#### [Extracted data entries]
^^^^

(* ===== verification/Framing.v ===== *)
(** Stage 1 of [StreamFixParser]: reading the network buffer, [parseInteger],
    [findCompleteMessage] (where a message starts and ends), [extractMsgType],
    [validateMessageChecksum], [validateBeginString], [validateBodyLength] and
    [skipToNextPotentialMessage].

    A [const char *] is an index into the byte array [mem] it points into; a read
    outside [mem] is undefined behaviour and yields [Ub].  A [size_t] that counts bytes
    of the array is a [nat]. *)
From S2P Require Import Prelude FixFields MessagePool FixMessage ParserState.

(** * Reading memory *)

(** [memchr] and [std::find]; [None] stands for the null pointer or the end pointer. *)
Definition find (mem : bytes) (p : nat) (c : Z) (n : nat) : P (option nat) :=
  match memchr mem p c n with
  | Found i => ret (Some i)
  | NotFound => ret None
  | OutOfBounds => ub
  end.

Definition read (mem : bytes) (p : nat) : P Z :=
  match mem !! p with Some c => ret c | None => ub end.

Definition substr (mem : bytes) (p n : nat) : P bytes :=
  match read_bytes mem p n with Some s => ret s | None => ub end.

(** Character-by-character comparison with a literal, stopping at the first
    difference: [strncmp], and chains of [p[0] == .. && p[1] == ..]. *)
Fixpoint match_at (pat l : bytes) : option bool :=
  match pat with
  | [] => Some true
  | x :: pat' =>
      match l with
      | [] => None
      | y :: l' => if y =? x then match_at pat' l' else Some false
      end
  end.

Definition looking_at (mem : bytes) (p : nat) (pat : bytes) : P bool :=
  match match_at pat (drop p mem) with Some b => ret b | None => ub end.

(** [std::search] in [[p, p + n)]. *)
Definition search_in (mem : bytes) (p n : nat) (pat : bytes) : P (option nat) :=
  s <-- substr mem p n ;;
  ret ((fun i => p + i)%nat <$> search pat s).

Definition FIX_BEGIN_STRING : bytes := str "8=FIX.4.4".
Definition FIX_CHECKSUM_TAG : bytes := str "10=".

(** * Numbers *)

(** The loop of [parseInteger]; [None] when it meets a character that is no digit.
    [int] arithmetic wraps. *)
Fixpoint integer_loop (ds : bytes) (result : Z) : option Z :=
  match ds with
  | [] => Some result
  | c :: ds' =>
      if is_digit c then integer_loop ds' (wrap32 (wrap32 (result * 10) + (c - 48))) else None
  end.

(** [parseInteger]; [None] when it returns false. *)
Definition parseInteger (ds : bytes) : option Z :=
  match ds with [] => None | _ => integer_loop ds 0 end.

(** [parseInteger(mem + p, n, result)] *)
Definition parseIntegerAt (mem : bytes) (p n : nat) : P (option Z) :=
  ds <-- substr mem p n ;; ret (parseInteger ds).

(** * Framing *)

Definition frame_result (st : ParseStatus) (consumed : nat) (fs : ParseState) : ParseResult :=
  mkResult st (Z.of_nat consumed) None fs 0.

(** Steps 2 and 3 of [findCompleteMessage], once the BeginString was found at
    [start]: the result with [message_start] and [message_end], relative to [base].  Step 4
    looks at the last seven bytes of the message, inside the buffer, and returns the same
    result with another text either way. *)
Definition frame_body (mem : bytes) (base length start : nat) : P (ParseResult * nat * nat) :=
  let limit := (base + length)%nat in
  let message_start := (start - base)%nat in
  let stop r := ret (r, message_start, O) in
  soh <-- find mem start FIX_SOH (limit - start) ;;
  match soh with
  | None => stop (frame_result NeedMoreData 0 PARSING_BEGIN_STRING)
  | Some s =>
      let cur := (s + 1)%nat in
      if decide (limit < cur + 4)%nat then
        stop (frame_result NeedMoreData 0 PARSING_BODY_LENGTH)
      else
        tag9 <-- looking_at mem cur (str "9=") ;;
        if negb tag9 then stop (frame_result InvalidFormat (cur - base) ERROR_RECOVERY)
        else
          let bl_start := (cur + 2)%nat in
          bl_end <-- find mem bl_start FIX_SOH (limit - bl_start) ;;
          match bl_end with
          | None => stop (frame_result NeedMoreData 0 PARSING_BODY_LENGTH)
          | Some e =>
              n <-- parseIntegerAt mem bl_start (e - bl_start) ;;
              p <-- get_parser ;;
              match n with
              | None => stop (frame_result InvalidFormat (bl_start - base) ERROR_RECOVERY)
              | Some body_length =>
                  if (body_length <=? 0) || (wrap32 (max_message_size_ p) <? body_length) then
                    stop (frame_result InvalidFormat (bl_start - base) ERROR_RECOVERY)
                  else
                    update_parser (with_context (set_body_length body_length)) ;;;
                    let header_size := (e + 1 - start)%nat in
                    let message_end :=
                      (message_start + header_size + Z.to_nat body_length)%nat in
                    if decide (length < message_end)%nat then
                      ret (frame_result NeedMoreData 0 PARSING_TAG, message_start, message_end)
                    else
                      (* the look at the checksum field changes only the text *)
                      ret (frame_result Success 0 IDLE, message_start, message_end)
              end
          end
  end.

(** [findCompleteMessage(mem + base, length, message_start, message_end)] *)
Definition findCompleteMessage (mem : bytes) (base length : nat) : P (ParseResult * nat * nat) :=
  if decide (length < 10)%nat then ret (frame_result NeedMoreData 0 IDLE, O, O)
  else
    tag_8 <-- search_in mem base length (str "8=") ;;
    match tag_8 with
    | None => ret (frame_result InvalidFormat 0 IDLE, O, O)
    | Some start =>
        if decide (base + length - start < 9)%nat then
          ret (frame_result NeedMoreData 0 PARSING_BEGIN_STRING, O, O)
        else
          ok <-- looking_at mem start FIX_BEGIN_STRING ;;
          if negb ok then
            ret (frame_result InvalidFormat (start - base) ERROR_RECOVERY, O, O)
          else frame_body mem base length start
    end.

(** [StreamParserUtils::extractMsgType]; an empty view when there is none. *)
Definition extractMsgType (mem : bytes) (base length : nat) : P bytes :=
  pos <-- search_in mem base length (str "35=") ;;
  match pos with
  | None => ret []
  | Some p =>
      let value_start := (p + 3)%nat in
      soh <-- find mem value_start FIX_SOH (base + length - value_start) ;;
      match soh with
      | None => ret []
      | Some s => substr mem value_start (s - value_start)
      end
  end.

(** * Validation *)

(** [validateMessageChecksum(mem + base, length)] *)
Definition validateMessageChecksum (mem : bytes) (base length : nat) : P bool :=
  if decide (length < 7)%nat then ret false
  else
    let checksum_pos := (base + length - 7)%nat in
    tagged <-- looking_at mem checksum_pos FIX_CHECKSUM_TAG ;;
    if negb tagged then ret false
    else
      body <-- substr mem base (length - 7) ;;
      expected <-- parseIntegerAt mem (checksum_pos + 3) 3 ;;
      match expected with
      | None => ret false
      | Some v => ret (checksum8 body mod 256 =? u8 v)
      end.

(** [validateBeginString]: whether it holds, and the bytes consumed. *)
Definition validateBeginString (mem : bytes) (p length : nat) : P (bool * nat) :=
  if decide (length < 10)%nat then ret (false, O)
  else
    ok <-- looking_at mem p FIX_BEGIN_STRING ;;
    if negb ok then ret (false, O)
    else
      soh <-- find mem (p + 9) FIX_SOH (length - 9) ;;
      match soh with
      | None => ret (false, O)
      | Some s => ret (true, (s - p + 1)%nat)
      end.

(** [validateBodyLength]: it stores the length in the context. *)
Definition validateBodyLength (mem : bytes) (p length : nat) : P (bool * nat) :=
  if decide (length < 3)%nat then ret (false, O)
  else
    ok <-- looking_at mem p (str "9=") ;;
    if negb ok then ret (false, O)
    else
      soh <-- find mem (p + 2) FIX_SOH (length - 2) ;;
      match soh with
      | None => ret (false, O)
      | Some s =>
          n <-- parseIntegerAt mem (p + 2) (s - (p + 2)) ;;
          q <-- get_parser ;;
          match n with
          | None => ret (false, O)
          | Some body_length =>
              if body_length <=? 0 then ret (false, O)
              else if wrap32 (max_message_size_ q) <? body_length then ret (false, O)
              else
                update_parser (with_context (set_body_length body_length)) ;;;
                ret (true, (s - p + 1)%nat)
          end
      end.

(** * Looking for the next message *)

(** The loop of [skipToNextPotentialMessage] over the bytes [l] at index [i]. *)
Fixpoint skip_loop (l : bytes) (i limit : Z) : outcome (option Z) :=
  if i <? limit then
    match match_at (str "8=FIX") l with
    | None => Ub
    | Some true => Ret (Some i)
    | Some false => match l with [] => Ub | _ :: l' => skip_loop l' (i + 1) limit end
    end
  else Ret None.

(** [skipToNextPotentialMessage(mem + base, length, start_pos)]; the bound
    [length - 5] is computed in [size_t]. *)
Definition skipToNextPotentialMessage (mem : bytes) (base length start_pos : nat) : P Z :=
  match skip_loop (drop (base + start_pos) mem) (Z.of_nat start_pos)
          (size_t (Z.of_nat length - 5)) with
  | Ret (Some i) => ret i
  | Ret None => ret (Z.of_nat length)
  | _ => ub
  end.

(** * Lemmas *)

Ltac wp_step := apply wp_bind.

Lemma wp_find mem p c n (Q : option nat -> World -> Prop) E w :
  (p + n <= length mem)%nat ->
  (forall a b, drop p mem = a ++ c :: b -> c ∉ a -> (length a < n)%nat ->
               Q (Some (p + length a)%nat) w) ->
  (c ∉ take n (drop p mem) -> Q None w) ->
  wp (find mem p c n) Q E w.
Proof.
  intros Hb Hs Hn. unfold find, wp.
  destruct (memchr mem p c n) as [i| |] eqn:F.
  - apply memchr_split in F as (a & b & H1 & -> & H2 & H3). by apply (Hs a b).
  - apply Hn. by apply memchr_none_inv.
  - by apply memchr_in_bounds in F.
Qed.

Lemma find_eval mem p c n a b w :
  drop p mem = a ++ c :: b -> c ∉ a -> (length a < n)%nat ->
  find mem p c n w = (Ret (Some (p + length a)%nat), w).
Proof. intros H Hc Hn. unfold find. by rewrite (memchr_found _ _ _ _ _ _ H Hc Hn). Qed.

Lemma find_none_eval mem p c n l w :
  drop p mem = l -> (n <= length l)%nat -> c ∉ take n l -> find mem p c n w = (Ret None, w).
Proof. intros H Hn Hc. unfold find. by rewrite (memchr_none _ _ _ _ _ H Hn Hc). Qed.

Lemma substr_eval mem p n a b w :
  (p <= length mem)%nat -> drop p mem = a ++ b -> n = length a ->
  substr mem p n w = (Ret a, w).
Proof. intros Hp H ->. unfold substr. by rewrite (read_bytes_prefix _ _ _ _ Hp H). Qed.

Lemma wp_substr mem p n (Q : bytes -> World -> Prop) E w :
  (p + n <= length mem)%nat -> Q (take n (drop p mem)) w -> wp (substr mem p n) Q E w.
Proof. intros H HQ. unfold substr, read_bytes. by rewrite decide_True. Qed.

^^^^

Going through the entries above, count the lines that include "index" and state only the result.

#### [Answer to the problem]
2